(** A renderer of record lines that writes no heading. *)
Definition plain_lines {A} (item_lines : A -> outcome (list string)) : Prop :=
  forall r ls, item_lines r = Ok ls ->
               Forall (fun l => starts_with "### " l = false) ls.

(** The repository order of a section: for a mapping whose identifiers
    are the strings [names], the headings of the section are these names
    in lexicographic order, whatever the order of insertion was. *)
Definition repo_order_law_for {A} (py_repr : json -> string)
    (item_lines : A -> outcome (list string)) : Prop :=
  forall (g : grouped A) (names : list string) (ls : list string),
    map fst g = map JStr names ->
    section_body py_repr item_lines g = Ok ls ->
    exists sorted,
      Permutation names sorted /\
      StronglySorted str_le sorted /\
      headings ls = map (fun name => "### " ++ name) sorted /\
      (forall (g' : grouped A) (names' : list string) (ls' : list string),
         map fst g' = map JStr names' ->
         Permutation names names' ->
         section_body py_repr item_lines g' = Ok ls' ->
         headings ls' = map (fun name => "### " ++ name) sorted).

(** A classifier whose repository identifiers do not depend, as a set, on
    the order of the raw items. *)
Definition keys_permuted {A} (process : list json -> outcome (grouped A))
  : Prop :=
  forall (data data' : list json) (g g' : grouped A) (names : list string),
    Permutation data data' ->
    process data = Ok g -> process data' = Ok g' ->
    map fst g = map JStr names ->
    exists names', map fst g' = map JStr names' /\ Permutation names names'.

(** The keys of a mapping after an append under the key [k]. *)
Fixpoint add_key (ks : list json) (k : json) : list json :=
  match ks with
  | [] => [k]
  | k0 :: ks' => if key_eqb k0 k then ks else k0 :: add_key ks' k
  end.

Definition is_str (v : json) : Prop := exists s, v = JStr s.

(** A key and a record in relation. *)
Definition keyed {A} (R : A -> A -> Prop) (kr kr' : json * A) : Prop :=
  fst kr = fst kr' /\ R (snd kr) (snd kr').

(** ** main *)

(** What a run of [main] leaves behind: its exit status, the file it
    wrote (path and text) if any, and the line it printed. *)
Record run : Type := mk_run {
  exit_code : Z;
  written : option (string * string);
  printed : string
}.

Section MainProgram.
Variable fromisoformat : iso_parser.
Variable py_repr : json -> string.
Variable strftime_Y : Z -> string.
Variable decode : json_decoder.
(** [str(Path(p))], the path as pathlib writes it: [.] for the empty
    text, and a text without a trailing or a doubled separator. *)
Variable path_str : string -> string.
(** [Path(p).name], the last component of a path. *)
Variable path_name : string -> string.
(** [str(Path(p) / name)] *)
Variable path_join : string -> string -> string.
◇ ◇ ◇ ◇ ◇
What the exercise asks: Could you write out, exactly as they stand, only the lines above that begin at the line with "-> Prop) (kr" and stop after the line with "Section MainProgram."?

Answer box:
Definition keyed {A} (R : A -> A -> Prop) (kr kr' : json * A) : Prop :=
  fst kr = fst kr' /\ R (snd kr) (snd kr').

(** ** main *)

(** What a run of [main] leaves behind: its exit status, the file it
    wrote (path and text) if any, and the line it printed. *)
Record run : Type := mk_run {
  exit_code : Z;
  written : option (string * string);
  printed : string
}.

Section MainProgram.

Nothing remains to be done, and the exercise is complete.